======== MATERIAL TO PROCESS
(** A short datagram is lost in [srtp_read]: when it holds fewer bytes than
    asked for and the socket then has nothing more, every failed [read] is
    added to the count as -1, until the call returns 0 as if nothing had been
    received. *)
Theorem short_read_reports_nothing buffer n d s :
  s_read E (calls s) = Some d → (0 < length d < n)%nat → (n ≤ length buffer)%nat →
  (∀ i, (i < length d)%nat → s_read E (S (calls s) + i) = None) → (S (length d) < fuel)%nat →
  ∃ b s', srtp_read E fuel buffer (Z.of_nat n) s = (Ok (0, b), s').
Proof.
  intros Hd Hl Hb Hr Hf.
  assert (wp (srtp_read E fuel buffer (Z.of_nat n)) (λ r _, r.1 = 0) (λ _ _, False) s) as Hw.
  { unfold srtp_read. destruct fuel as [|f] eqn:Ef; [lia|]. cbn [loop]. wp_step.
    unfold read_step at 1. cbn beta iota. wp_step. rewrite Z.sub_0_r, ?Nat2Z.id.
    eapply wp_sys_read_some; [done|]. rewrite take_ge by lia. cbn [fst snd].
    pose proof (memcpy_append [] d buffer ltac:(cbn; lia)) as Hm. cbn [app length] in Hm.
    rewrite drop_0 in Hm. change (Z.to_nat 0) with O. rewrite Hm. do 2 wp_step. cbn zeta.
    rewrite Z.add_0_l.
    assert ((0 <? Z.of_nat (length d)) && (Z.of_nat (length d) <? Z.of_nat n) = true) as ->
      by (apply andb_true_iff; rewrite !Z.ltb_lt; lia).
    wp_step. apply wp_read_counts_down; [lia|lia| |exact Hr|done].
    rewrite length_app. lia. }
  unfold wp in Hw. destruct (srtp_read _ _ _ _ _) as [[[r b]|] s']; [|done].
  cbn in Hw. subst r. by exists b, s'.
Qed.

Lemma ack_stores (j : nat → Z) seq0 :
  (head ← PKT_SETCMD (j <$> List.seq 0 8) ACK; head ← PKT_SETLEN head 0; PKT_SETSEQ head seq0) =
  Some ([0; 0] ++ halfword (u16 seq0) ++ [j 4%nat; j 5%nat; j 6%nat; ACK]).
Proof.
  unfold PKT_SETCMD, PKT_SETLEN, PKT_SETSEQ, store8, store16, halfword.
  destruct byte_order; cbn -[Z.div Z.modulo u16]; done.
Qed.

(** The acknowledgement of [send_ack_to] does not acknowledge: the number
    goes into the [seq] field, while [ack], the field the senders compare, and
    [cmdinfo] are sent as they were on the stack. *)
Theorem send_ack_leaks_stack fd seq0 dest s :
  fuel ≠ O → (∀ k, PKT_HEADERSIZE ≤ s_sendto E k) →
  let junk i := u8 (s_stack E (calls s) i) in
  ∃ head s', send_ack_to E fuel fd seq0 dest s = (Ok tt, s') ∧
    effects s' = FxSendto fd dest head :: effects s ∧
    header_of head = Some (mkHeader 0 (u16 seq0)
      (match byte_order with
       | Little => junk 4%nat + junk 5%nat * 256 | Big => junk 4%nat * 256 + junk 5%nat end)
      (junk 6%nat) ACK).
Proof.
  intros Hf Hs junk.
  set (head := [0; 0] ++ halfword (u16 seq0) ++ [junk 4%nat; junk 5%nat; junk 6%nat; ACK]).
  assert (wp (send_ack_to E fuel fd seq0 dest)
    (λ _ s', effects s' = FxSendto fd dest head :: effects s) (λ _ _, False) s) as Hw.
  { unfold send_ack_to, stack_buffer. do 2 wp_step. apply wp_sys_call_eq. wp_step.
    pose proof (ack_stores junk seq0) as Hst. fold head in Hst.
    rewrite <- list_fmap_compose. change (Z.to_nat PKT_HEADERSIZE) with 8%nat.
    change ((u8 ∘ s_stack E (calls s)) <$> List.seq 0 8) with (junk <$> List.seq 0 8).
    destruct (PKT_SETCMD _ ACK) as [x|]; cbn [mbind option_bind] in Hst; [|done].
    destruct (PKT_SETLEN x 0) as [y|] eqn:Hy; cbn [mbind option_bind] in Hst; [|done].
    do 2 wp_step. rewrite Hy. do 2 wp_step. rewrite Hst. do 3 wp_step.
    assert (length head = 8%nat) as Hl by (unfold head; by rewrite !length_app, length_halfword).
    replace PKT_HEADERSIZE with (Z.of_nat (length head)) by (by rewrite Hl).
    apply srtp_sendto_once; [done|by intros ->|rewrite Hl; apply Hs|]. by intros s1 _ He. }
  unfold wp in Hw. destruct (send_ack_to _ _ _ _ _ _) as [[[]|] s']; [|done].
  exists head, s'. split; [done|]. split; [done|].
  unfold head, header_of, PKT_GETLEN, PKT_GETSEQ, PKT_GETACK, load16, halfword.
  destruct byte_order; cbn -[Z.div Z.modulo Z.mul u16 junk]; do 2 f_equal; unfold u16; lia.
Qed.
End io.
================
▶ _PROBLEM DESCRIPTION_: Here the output must be the lines above from the line with "destruct (PKT_SETLEN x" to the line with "unfold wp in Hw. destruct (send_ack_to", both included, duplicated word for word and nothing else.

▶ _ANSWER SECTION_:
    destruct (PKT_SETLEN x 0) as [y|] eqn:Hy; cbn [mbind option_bind] in Hst; [|done].
    do 2 wp_step. rewrite Hy. do 2 wp_step. rewrite Hst. do 3 wp_step.
    assert (length head = 8%nat) as Hl by (unfold head; by rewrite !length_app, length_halfword).
    replace PKT_HEADERSIZE with (Z.of_nat (length head)) by (by rewrite Hl).
    apply srtp_sendto_once; [done|by intros ->|rewrite Hl; apply Hs|]. by intros s1 _ He. }
  unfold wp in Hw. destruct (send_ack_to _ _ _ _ _ _) as [[[]|] s']; [|done].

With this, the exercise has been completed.